The Canton Museum of Art focuses on American works on paper and ceramics. Its outstanding collection of such art is worth over $35 million. The Toledo Museum, with a far larger endowment, collects the very best works from a select group of A-list artists. The Cleveland Museum of Art, with an even bigger endowment, has assembled one of the world’s widest ranging collections "for the benefit of all the people forever.” They put their money where their mouth is with free attendance for everyone.

A few years ago, one of my favorite clients stopped by my office after her first museum experience during a Leadership Canton outing at the Canton Museum of Art. This was a smart, mature woman who grew up in small town Ashtabula and always felt somewhat intimidated by art museums.

She didn’t understand the rules or why the art was even there. But, after hearing M.J. Albacete, the former museum director, explain the significance of different paintings, she realized there’s more to museum-quality art than a pretty picture. She was hooked.

Many of us visited a local art museum on school outings. If you’re like me, you probably stared at a piece of modern art and thought, “Heck, I could do something this good.”

The drip paintings of Jackson Pollock and other abstract expressionists were a real boon to amateur dreamers worldwide. They were proof you didn’t have to draw well to be an artist. But, the reason so many museums collect abstract expressionist art has more to do with world history.
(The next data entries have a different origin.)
(* ===== verification/LoaderInit.v ===== *)
(** * The start of the first tasks over memory (kernel/task.c)

    [init_task0] makes the running code task 0: it creates the kernel stack in
    the running directory itself, whose entry 1021 is still empty, enters the
    task in the table, and loads and starts the first program.  The theorem
    composes this with [spawn_ram]. *)
From S2P Require Import Prelude CMem Malloc Common Frame Paging PagingThm EarlyConsole Early PagingTmp PagingMap PagingRegion Sched Loader LoaderCopy LoaderSpace LoaderStack LoaderImage LoaderProgram LoaderThm LoaderTask.
Import Paging Frame.

Section Init.
Context (R S : Z).

(** ** The kernel stack in the running directory *)

Lemma aim_own s t :
  ready R S s -> idx t -> entry (word (pm s) S t) (cr3 s) -> cr3 s <> R -> R <> 0 -> aim R S t (cr3 s) R s.
Proof.
  intros Hr Ht He Hne H0. destruct (ready_page R S s (cr3 s) Hr ltac:(by left)) as [HT HhT]. destruct (ready_page R S s R Hr ltac:(by right; left)) as [HR HhR].
  destruct (r_sp _ _ _ Hr) as [_ _ _ _ [N1 N2] Hrev _ _]. split; [done|split_and!; try done; set_solver|done|split_and!; try done; set_solver|by right].
Qed.

(** What the new stack changes: the table [PK] and the page [Q]. *)
Record stack_made (s s' : mm) (PK Q : Z) : Prop := {
  sm_ready : ready R S s';
  sm_cr3 : cr3 s' = cr3 s;
  sm_mono : forall p, page p -> held s p -> held s' p;
  sm_PK : taken s s' PK;
  sm_Q : taken s s' Q;
  sm_ne : Q <> PK;
  sm_dir : entry (word (pm s') (cr3 s) 1021) PK;
  sm_tab : entry (word (pm s') PK 1023) Q /\ PAGE_ENTRY_SET (word (pm s') PK 0) = true;
  sm_keep : forall p j, page p -> idx j -> held s p -> p <> S -> (p <> cr3 s /\ p <> R) \/ j <> 1021 -> word (pm s') p j = word (pm s) p j;
}.

(** The request creates the table and two pages, the second at entry 0 of the
    same table, although its address belongs to the next directory entry. *)
Lemma request_stack s t k :
  ready R S s -> idx t -> entry (word (pm s) S t) (cr3 s) -> cr3 s <> R -> R <> 0 ->
  PAGE_ENTRY_SET (word (pm s) (cr3 s) 1021) = false -> idles (3 + k) s -> frees S 3 s ->
  exists PK Q s', request_region_vmap (Loader.rounds FRAME_SIZE) (IX_TO_VA 1022 t) Sched.KSTACK_FRAME FRAME_SIZE PAGE_FLG_KERNEL s = Ok (1, s') /\
    stack_made s s' PK Q /\ ext R S [PK] s s' /\ (forall j, idx j -> word (pm s') Q j = 0) /\ idles k s' /\ forall n, frees S (1 + n) s -> frees S n s'.
Proof.
  intros Hr Ht He Hne H0 Hset Hid Hf. destruct PAGE_FLG_KERNEL_odd as [Hfl Hodd]. pose proof (aim_own s t Hr Ht He Hne H0) as Ham.
  pose proof (region_aim R S t (cr3 s) R s k (Loader.rounds FRAME_SIZE) Sched.KSTACK_FRAME FRAME_SIZE PAGE_FLG_KERNEL) as Hs. cbv zeta in Hs.
  change (Sched.KSTACK_FRAME / 4096) with 1046527 in Hs. change ((Sched.KSTACK_FRAME + FRAME_SIZE) / 4096) with 1046528 in Hs.
  change (Z.to_nat (1046528 - 1046527 + 1)) with 2%nat in Hs. change (tis 2 (4096 * 1046527)) with [1023; 0] in Hs. change (1046527 / 1024) with 1021 in Hs.
  change (Z.to_nat (1046528 - 1046527 + 1 + 1)) with 3%nat in Hs. change (Z.of_nat (Loader.rounds FRAME_SIZE)) with 5 in Hs. pose proof kstack_u32 as Hu.
  destruct Hs as (PK & s' & H1 & [E (P1 & P2 & P3) Hdir Hfresh _ Hnew Hinj Hkeep] & Hk & Hfr);
    [done|done|done|unfold FRAME_SIZE; lia|lia|lia|by left|lia| |done|done|lia|done|done|].
  { intros q Hq. replace q with 1046528 by lia. right. apply (sp_dir _ _ _ (r_sp _ _ _ Hr)). }
  destruct (Hfresh Hset) as [HuK HnK]. assert (Htab : forall j, tab (cr3 s) s PK 1021 j = 0) by (intros j; unfold tab; by rewrite Hset).
  destruct (Hnew 1023) as (Q & EQ & (Q1 & Q2 & Q3 & Q4) & HQK); [unfold idx; lia|by left|by rewrite Htab|].
  destruct (Hnew 0) as (Q' & EQ' & (Q1' & _) & _); [unfold idx; lia|by right; left|by rewrite Htab|].
  exists PK, Q, s'. split; [done|]. split; [|split; [done|split; [done|split; [done|exact Hfr]]]].
  split; [by apply (ext_ready _ _ _ _ _ Hr E)|apply E|apply E|done|done|done|done| |].
  - rewrite EQ, EQ'. split; apply entry_flags; done || apply Q1 || apply Q1'.
  - intros p j Hp Hj Hh HpS Hc. apply Hkeep; try done; [by intros ->|]. by right.
Qed.

Lemma map_kstack_own s k :
  ready R S s -> cr3 s <> R -> R <> 0 -> PAGE_ENTRY_SET (word (pm s) (cr3 s) 1021) = false -> idles (3 + k) s -> frees S 4 s ->
  exists t q PK Q s', Loader.map_kstack (cr3 s) s = Ok ((IX_TO_VA 1022 t, IX_TO_VA 1022 q), s') /\ idx t /\ idx q /\ t <> q /\
    entry (word (pm s') S t) (cr3 s) /\ entry (word (pm s') S q) Q /\ stack_made s s' PK Q /\
    (forall j, idx j -> word (pm s') Q j = 0) /\ idles k s' /\ forall n, frees S (3 + n) s -> frees S n s'.
Proof.
  intros Hr Hne H0 Hset Hid Hf. destruct (ready_page R S s (cr3 s) Hr ltac:(by left)) as [HT HhT]. destruct (ready_S _ _ _ Hr) as [HS HhS].
  assert (HTS : cr3 s <> S) by apply (r_sp _ _ _ Hr).
  destruct (open_slot R S s (cr3 s) Hr HT) as (t & s1 & H1 & Ht & Hft & Hso1 & He1 & HwS1); [eapply frees_le; [|exact Hf]; lia|].
  pose proof (slots_only_ready _ _ _ _ _ Hr Hso1) as Hr1. pose proof (so_word _ _ _ _ _ Hso1) as Hw1. pose proof (e_cr3 _ _ _ _ _ (so_ext _ _ _ _ _ Hso1)) as Hc1.
  assert (Hh1 : forall p, held s1 p <-> held s p) by (intros p; by apply (slots_only_held _ _ _ _ _ _ Hso1)).
  destruct (request_stack s1 t k Hr1 Ht) as (PK & Q & s2 & H2 & Hsm & E2 & Hz2 & Hk2 & Hf2);
    [by rewrite Hc1|by rewrite Hc1|done|rewrite Hc1, Hw1; [done|done|unfold idx; lia|done]|by eapply slots_only_idles|by apply (get_slot_frees S s s1 t)|].
  destruct Hsm as [Hr2 Hc2 Hm2 (UK & NK & GK) (UQ & NQ & GQ) HQK Hdir [Htab H0tab] Hkeep]. rewrite Hc1 in *.
  assert (HKT : cr3 s ∉ [PK]) by (intros E%list_elem_of_singleton; apply NK, Hh1; by rewrite <- E).
  assert (HKS : PK <> S) by (intros ->; by apply NK, Hh1). assert (HQS : Q <> S) by (intros ->; by apply NQ, Hh1).
  pose proof (e_slot _ _ _ _ _ E2 t (cr3 s) Ht He1 HKT) as He2.
  assert (Hfr2 : forall n, frees S (2 + n) s -> frees S n s2) by (intros n Hn; apply Hf2; by apply (get_slot_frees S s s1 t)).
  destruct (phy_spec R S s2 t (cr3 s) PK Q Sched.KSTACK_FRAME Hr2 Ht He2 HT kstack_u32) as (s3 & H3 & Hso3 & Hf3);
    [done|apply UK|done|done|apply Hfr2; eapply frees_le; [|exact Hf]; lia|].
  pose proof (slots_only_ready _ _ _ _ _ Hr2 Hso3) as Hr3. pose proof (so_ext _ _ _ _ _ Hso3) as E3.
  destruct (open_slot R S s3 Q Hr3) as (q & s4 & H4 & Hq & Hfq & Hso4 & He4 & HwS4); [apply UQ|apply Hf3, Hfr2; eapply frees_le; [|exact Hf]; lia|].
  pose proof (e_slot _ _ _ _ _ E3 t (cr3 s) Ht He2 HKT) as He3. pose proof (so_ext _ _ _ _ _ Hso4) as E4.
  assert (Hneq : t <> q) by (intros ->; unfold slot_free in Hfq; destruct He3; congruence).
  assert (Hw4 : forall p j, page p -> idx j -> p <> S -> word (pm s4) p j = word (pm s2) p j)
    by (intros p j Hp Hj Hn; by rewrite (so_word _ _ _ _ _ Hso4), (so_word _ _ _ _ _ Hso3)).
  assert (Hh4 : forall p, held s4 p <-> held s2 p) by (intros p; by rewrite (slots_only_held _ _ _ _ _ _ Hso4), (slots_only_held _ _ _ _ _ _ Hso3)).
  exists t, q, PK, Q, s4. split.
  { unfold Loader.map_kstack. erewrite M_bind_eq by exact H1. erewrite M_bind_eq by exact H2. erewrite M_bind_eq by exact H3. erewrite M_bind_eq by exact H4. done. }
  split; [done|]. split; [done|]. split; [done|].
  split; [apply (e_slot _ _ _ _ _ E4); [done|done|by intros ?%elem_of_nil]|]. split; [done|]. split; [|split; [|split]].
  - split; [by eapply slots_only_ready|pose proof (e_cr3 _ _ _ _ _ E3); pose proof (e_cr3 _ _ _ _ _ E4); congruence|..].
    + intros p Hp Hh. apply Hh4, Hm2; [done|by apply Hh1].
    + split; [done|]. rewrite <- Hh1, Hh4. done.
    + split; [done|]. rewrite <- Hh1, Hh4. done.
    + done.
    + rewrite Hw4; [done|done|unfold idx; lia|done].
    + rewrite !Hw4; [done|apply UK|unfold idx; lia|done|apply UK|unfold idx; lia|done].
    + intros p j Hp Hj Hh Hn Hc. rewrite Hw4, Hkeep by (done || by apply Hh1). by apply Hw1.
  - intros j Hj. rewrite Hw4; [by apply Hz2|apply UQ|done|done].
  - eapply slots_only_idles; [exact Hso4|]. by eapply slots_only_idles.
  - intros n Hn. apply (get_slot_frees S s3 s4 q); [done|]. by apply Hf3, Hfr2.
Qed.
Abstract expressionism, the first great American art movement, was the natural heir to modern art movements starting in the 1860s as photographers began pushing artists aside as the chroniclers of history.

Follow the path through time.

Freed from the need to accurately depict contemporary society, the impressionists began studying how light and color influenced what we saw. Their loose brushstrokes soon became more abstract in the hands of artists like Cezanne. Picasso became fascinated with African masks and how things looked from different perspectives at the same time.

It’s no accident these artists were working at the moment in history when agrarian societies became industrialized. Art of the time mirrored how the simple life had become confusing.

Soon Marcel Duchamp saw the beauty in factory-made things and his “Readymades” turned mass produced products into art. At the same time, Edward Hopper and other urban realists created stunning paintings depicting the alienation and loneliness of a new factory age.

Alienation and inner turmoil continued as subjects for expressionists like Edvard Munch. Unconscious dreams fueled surrealist art at the same time as Sigmund Freud appeared. From there, it was a short hop, skip and jump to the inner angst of an immigrant housewife named Janet Sobel whose own drip paintings influenced Pollock.

Pollock then turned art into an emotional free-for-all throwing paint in surprisingly controlled patterns of color. The abstract expressionists were society’s raw nerve endings just as rock 'n' roll was taking over American culture. It was no accident of timing.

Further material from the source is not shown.